(Saved data entries)
= = = = =

(** The debug calls of [verifySmtp] carry the options line, and there is one
    as soon as the first log call returns. *)
Lemma verifySmtp_debug_line (env : Env) (o : SmtpOptions) (n : nat) (line : string) :
  In (LoggerDebug line) (logged (events (verifySmtp env o) n)) ->
  line = msg_options o.
Proof.
  unfold_eff. fault_cases; intros H;
    repeat (destruct H as [H | H]; [try discriminate | ]);
    try contradiction; congruence.
Qed.

Lemma verifySmtp_debug_logged (env : Env) (o : SmtpOptions) (n : nat) :
  fault env KLogger n = None ->
  In (LoggerDebug (msg_options o)) (logged (events (verifySmtp env o) n)).
Proof.
  intros H. unfold_eff. cbn. rewrite H.
  fault_cases; right; left; reflexivity.
Qed.

(** C3.  Two runs of [verifySmtp] in the same environment on options that
    differ only in their non-empty password hand the logger the same calls,
    with the same texts (so the log of a run is the log of the run whose
    password is any other non-empty string).  The line handed to the logger
    at debug level shows a present password as eight stars, an absent
    password as [(none)] and an absent username as [(none)]; that line is
    logged as soon as the first log call returns. *)
Theorem C3_password_not_in_log (env : Env) (o : SmtpOptions) (n : nat)
  (p1 p2 : string) (H1 : p1 <> EmptyString) (H2 : p2 <> EmptyString) :
  logged (events (verifySmtp env (with_password o (Some p1))) n)
  = logged (events (verifySmtp env (with_password o (Some p2))) n)
  /\ (forall line,
         In (LoggerDebug line)
            (logged (events (verifySmtp env (with_password o (Some p1))) n)) ->
         occurs_in (Js.json_string "password" ++ ":" ++ Js.json_string "********") line)
  /\ (forall line,
         In (LoggerDebug line)
            (logged (events (verifySmtp env (with_password o None)) n)) ->
         occurs_in (Js.json_string "password" ++ ":" ++ Js.json_string "(none)") line)
  /\ (forall h pt s pw ic line,
         In (LoggerDebug line)
            (logged (events (verifySmtp env (mkSmtpOptions h pt s None pw ic)) n)) ->
         occurs_in (Js.json_string "username" ++ ":" ++ Js.json_string "(none)") line)
  /\ (fault env KLogger n = None ->
      forall o' : SmtpOptions,
        In (LoggerDebug (msg_options o')) (logged (events (verifySmtp env o') n))).
Proof.
  split; [ | split; [ | split; [ | split ] ] ].
  - assert (Ho : msg_options (with_password o (Some p1))
                 = msg_options (with_password o (Some p2))).
    { apply msg_options_password.
      now rewrite !truthy_of_non_empty. }
    unfold_eff. rewrite !msg_verifying_password, !msg_successful_password, Ho.
    fault_cases; rewrite ?msg_failed_password; try reflexivity; congruence.
  - intros line Hline. rewrite (verifySmtp_debug_line _ _ _ _ Hline).
    apply msg_options_member with (v := Js.VString "********"); [ | reflexivity].
    unfold safeOpts, with_password; cbn [smtp_password].
    rewrite (truthy_of_non_empty H1).
    do 4 right. left. reflexivity.
  - intros line Hline. rewrite (verifySmtp_debug_line _ _ _ _ Hline).
    apply msg_options_member with (v := Js.VString "(none)"); [ | reflexivity].
    do 4 right. left. reflexivity.
  - intros h pt s pw ic line Hline. rewrite (verifySmtp_debug_line _ _ _ _ Hline).
    apply msg_options_member with (v := Js.VString "(none)"); [ | reflexivity].
    do 3 right. left. reflexivity.
  - intros Hfirst o'. now apply verifySmtp_debug_logged.
Qed.
(** The two ways [int(x)] fails on a [float]: [ValueError] for a NaN,
    [OverflowError] for an infinity. *)
Inductive int_error : Type :=
| CannotConvertNaN
| CannotConvertInfinity.

(** [int(x)] for a [float]: the integer part, the fraction cut off. *)
Definition int_of_float (x : float) : int_error + Z :=
  match x with
  | S754_nan => inl CannotConvertNaN
  | S754_infinity _ => inl CannotConvertInfinity
  | S754_zero _ => inr 0
  | S754_finite s m e =>
      inr (cond_Zopp s
             (if 0 <=? e then Zpos m * 2 ^ e else Zpos m / 2 ^ (- e)))
  end.

(** The two characters of the confidence bar. *)
Inductive cell : Type := FullBlock | LightShade.

(** [c * n] for a one-character string: nothing for [n <= 0]. *)
Definition str_times {A : Type} (c : A) (n : Z) : list A :=
  repeat c (Z.to_nat n).

(** [confidence_bar] of the loop. *)
Definition confidence_bar (conf : float) : int_error + list cell :=
  match int_of_float (SFmul prec emax conf ten) with
  | inl e => inl e
  | inr filled =>
      inr (str_times FullBlock filled ++ str_times LightShade (10 - filled))
  end.

(** The [for i, solution in enumerate(final_solutions, 1)] loop: the
    bars it prints, or the exception of the first bar that fails. *)
Fixpoint print_solutions (final_solutions : list solution)
    : int_error + list (list cell) :=
  match final_solutions with
  | [] => inr []
  | s :: rest =>
      match confidence_bar (confidence s) with
      | inl e => inl e
      | inr bar =>
          match print_solutions rest with
          | inl e => inl e
          | inr bars => inr (bar :: bars)
          end
      end
  end.

(** [display_hackathon_results] with its loop: the list as the call
    leaves it, unless a bar raised on the way. *)
Definition display_hackathon_results_printing
    (final_solutions : list solution) : int_error + list solution :=
  match final_solutions with
  | [] => inr []
  | _ =>
      let sorted := list_sort_reverse confidence_lt final_solutions in
      match print_solutions sorted with
      | inl e => inl e
      | inr _ => inr sorted
      end
  end.

(** [confidence * 10] is a number [int()] accepts. *)
Definition printable (s : solution) : bool :=
  match int_of_float (SFmul prec emax (confidence s) ten) with
  | inr _ => true
  | inl _ => false
  end.

(** ** Rows that can be described *)

(** A value [clean_text] accepts: text, or [None]. *)
Definition is_text_or_none (v : pyval) : bool :=
  match v with
  | PInt _ => false
  | _ => true
  end.

(** A database whose three columns hold text or NULL in every row. *)
Definition textual (db : database) : Prop :=
  match db with
  | Rows rows =>
      Forall (fun '(f, r, s) =>
                is_text_or_none f = true /\ is_text_or_none r = true
                /\ is_text_or_none s = true) rows
  | _ => True
  end.

(** [test_ai_engine]: whether the knowledge base that was loaded holds
    anything. *)
Definition test_ai_engine (db : database) : bool :=
  0 <? len (get_devops_knowledgebase db).

(** The three columns of a knowledge row, without its id. *)
Definition columns_of (row : doc) : pyval * pyval * pyval :=
  (nth 1 row PNone, nth 2 row PNone, nth 3 row PNone).

(** A database of two rows, one of them with a NULL column. *)
Definition sample_database : database :=
  Rows [(PStr (lit "Build timeout"), PStr (lit "Slow agent"),
         PStr (lit "1. Raise the limit"));
        (PStr (lit "Disk full"), PNone, PStr (lit "Clean the workspace"))].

= = = = =

- AIM OF THE EXERCISE
Lines from the start of the records through the one containing "In (LoggerDebug line) (logged" are what should be retyped, exactly and in full, both ends included.

- YOUR RESPONSE
(** The debug calls of [verifySmtp] carry the options line, and there is one
    as soon as the first log call returns. *)
Lemma verifySmtp_debug_line (env : Env) (o : SmtpOptions) (n : nat) (line : string) :
  In (LoggerDebug line) (logged (events (verifySmtp env o) n)) ->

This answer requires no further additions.